Lemma ReserveThrottle_frame now clock l m d r d' : ReserveThrottle now clock l m d = inr (r, d') →
  ad_users d' = ad_users d ∧ ad_sessions d' = ad_sessions d.
Proof.
  unfold ReserveThrottle. intros H. auth_inv_tac.
  match goal with H : reserveAll _ _ _ _ _ _ _ = _ |- _ => apply reserveAll_frame in H as (_&_&Hu&Hs&_) end. rewrite Hu, Hs.
  match goal with H : (if _ then _ else _) _ = inr _ |- _ => rename H into Hc end. by case_match; tx_inv.
Qed.
Lemma ReserveThrottle_ok now clock l m : tx_rel auth_step_ok (ReserveThrottle now clock l m).
Proof.
  intros d r d' H. destruct (ReserveThrottle_frame _ _ _ _ _ _ _ H) as [Hu Hs]. apply keeps_authority; [done..|]. by eapply ReserveThrottle_rows.
Qed.

Lemma Bootstrap_ok clock i : tx_rel auth_step_ok (Bootstrap clock i).
Proof.
  intros d u d' H. unfold Bootstrap in H. auth_inv_tac.
  match goal with H : insert_owner _ _ = _ |- _ => unfold insert_owner, violated, tx_fail in H; rename H into Hio end.
  destruct (octet_length 1 128 (bt_OwnerID i)) eqn:Howner; simpl in Hio; [|done]. case_match; [done|]. simplify_eq.
  match goal with H : insert_user _ _ _ = _ |- _ => apply insert_user_spec in H as (Hc&Hn&->) end.
  match goal with H : insertAudit _ _ _ _ _ _ = _ |- _ => apply insertAudit_spec in H as [a ->] end. simpl in *.
  intros [[K1 K2 K3 K4] Kl]. split; [split; [constructor|]|]; simpl.
  - intros k s Hs. destruct (K1 k s Hs) as (Hck&x&Hx&Hxo&Hxr). split; [done|]. exists x. rewrite lookup_insert_ne; [done|]. intros E. by rewrite <-E, Hn in Hx.
  - done.
  - intros k x. destruct (decide (k = bt_UserID i)) as [->|Hne]; [rewrite lookup_insert_eq; intros [= <-]|by rewrite lookup_insert_ne by done; apply K3].
    split; [done|]. split; [done|]. simpl. intros E. by rewrite E in Howner.
  - done.
  - done.
  - intros k x Hx. exists x. simpl. rewrite lookup_insert_ne; [by split_and!|]. intros E. by rewrite <-E, Hn in Hx.
Qed.

(** ** Runs *)

(** Any method with any arguments and any readings of the clock, and what
    other tables refer to. *)
Inductive AuthCall :=
  | CallReserve (now : Z) (clock : nat → Z) (identities : list ThrottleIdentity) (maxRows : Z)
  | CallFinalize (successful : bool) (identities : list ThrottleIdentity)
  | CallCleanupThrottle (clock : nat → Z) (limit : Z)
  | CallBootstrap (clock : nat → Z) (i : BootstrapInput)
  | CallCompleteLogin (clock : nat → Z) (i : CompleteLoginInput)
  | CallCreateSession (clock : nat → Z) (id token : string) (user : LoginUser) (replacement : option PasswordVerifier) (auditID limitID : string)
  | CallValidateSession (clock : nat → Z) (token : string)
  | CallRevokeSession (clock : nat → Z) (token : string) (p : Principal) (auditID : string)
  | CallCleanupSessions (clock : nat → Z) (limit : Z)
  | CallResetPassword (clock : nat → Z) (userID : string) (v : PasswordVerifier) (auditID : string) (digests : list string)
  | SetReferenced (ids : gset string).
Definition execAuth (c : AuthCall) (d : AuthDB) : AuthDB :=
  match c with
  | CallReserve now clock l m => (run_tx (ReserveThrottle now clock l m) d).2
  | CallFinalize ok l => (run_tx (FinalizeThrottle ok l) d).2
  | CallCleanupThrottle clock n => (run_tx (CleanupThrottle clock n) d).2
  | CallBootstrap clock i => (run_tx (Bootstrap clock i) d).2
  | CallCompleteLogin clock i => (run_tx (CompleteLogin clock i) d).2
  | CallCreateSession clock id t u r a l => (run_tx (CreateSession clock id t u r a l) d).2
  | CallValidateSession clock t => (run_tx (ValidateSession clock t) d).2
  | CallRevokeSession clock t p a => (run_tx (RevokeSession clock t p a) d).2
  | CallCleanupSessions clock n => (run_tx (CleanupSessions clock n) d).2
  | CallResetPassword clock u v a l => (run_tx (ResetPassword clock u v a l) d).2
  | SetReferenced ids => set_referenced ids d
  end.
Inductive auth_step (d : AuthDB) : AuthDB → Prop := AuthStep c : auth_step d (execAuth c d).
Definition auth_reachable (d : AuthDB) : Prop := rtc auth_step emptyAuthDB d.

Lemma run_ok {A} (m : AuthTx A) d : tx_rel auth_step_ok m → auth_step_ok d (run_tx m d).2.
Proof. intros H. unfold run_tx. destruct (m d) as [e|[a d']] eqn:E; simpl; [reflexivity|]. by eapply H. Qed.

Lemma auth_step_keeps d d' : auth_step d d' → auth_step_ok d d'.
Proof.
  intros [c]. destruct c; simpl; try (apply run_ok).
  - apply ReserveThrottle_ok.
  - apply shrinks_ok, FinalizeThrottle_shrinks.
  - apply shrinks_ok, CleanupThrottle_shrinks.
  - apply Bootstrap_ok.
  - intros x s y [_ [owner H]]%CompleteLogin_run. by eapply logged_in_ok.
  - intros x s y [_ [owner H]]%CreateSession_run. by eapply logged_in_ok.
  - apply ValidateSession_ok.
  - apply RevokeSession_ok.
  - apply CleanupSessions_ok.
  - apply ResetPassword_ok.
  - by apply keeps_authority.
Qed.
Lemma auth_steps_keep d d' : rtc auth_step d d' → auth_step_ok d d'.
Proof. induction 1 as [|x y z Hxy _ IH]; [reflexivity|]. etrans; [by apply auth_step_keeps|done]. Qed.

Lemma empty_inv : auth_inv emptyAuthDB.
Proof.
  split; [constructor; [..|done]|]; try (by intros; simplify_map_eq).
  intros user. unfold liveOf. simpl. rewrite map_filter_empty, map_size_empty. lia.
Qed.
Lemma auth_reachable_inv d : auth_reachable d → auth_inv d.
Proof. intros H%auth_steps_keep. apply H, empty_inv. Qed.
Lemma steps_inv d d' : auth_inv d → rtc auth_step d d' → auth_inv d' ∧ usersGrow d d'.
Proof. intros Hi H%auth_steps_keep. by apply H. Qed.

○ ○ ○ ○ ○ ○ ○

_TASK DETAILS_
For this exercise, repeat exactly the lines of the data above from the one with "Definition auth_reachable (d" down to the one with "- apply ResetPassword_ok.", both end lines included.

_ANSWER_
Definition auth_reachable (d : AuthDB) : Prop := rtc auth_step emptyAuthDB d.

Lemma run_ok {A} (m : AuthTx A) d : tx_rel auth_step_ok m → auth_step_ok d (run_tx m d).2.
Proof. intros H. unfold run_tx. destruct (m d) as [e|[a d']] eqn:E; simpl; [reflexivity|]. by eapply H. Qed.

Lemma auth_step_keeps d d' : auth_step d d' → auth_step_ok d d'.
Proof.
  intros [c]. destruct c; simpl; try (apply run_ok).
  - apply ReserveThrottle_ok.
  - apply shrinks_ok, FinalizeThrottle_shrinks.
  - apply shrinks_ok, CleanupThrottle_shrinks.
  - apply Bootstrap_ok.
  - intros x s y [_ [owner H]]%CompleteLogin_run. by eapply logged_in_ok.
  - intros x s y [_ [owner H]]%CreateSession_run. by eapply logged_in_ok.
  - apply ValidateSession_ok.
  - apply RevokeSession_ok.
  - apply CleanupSessions_ok.
  - apply ResetPassword_ok.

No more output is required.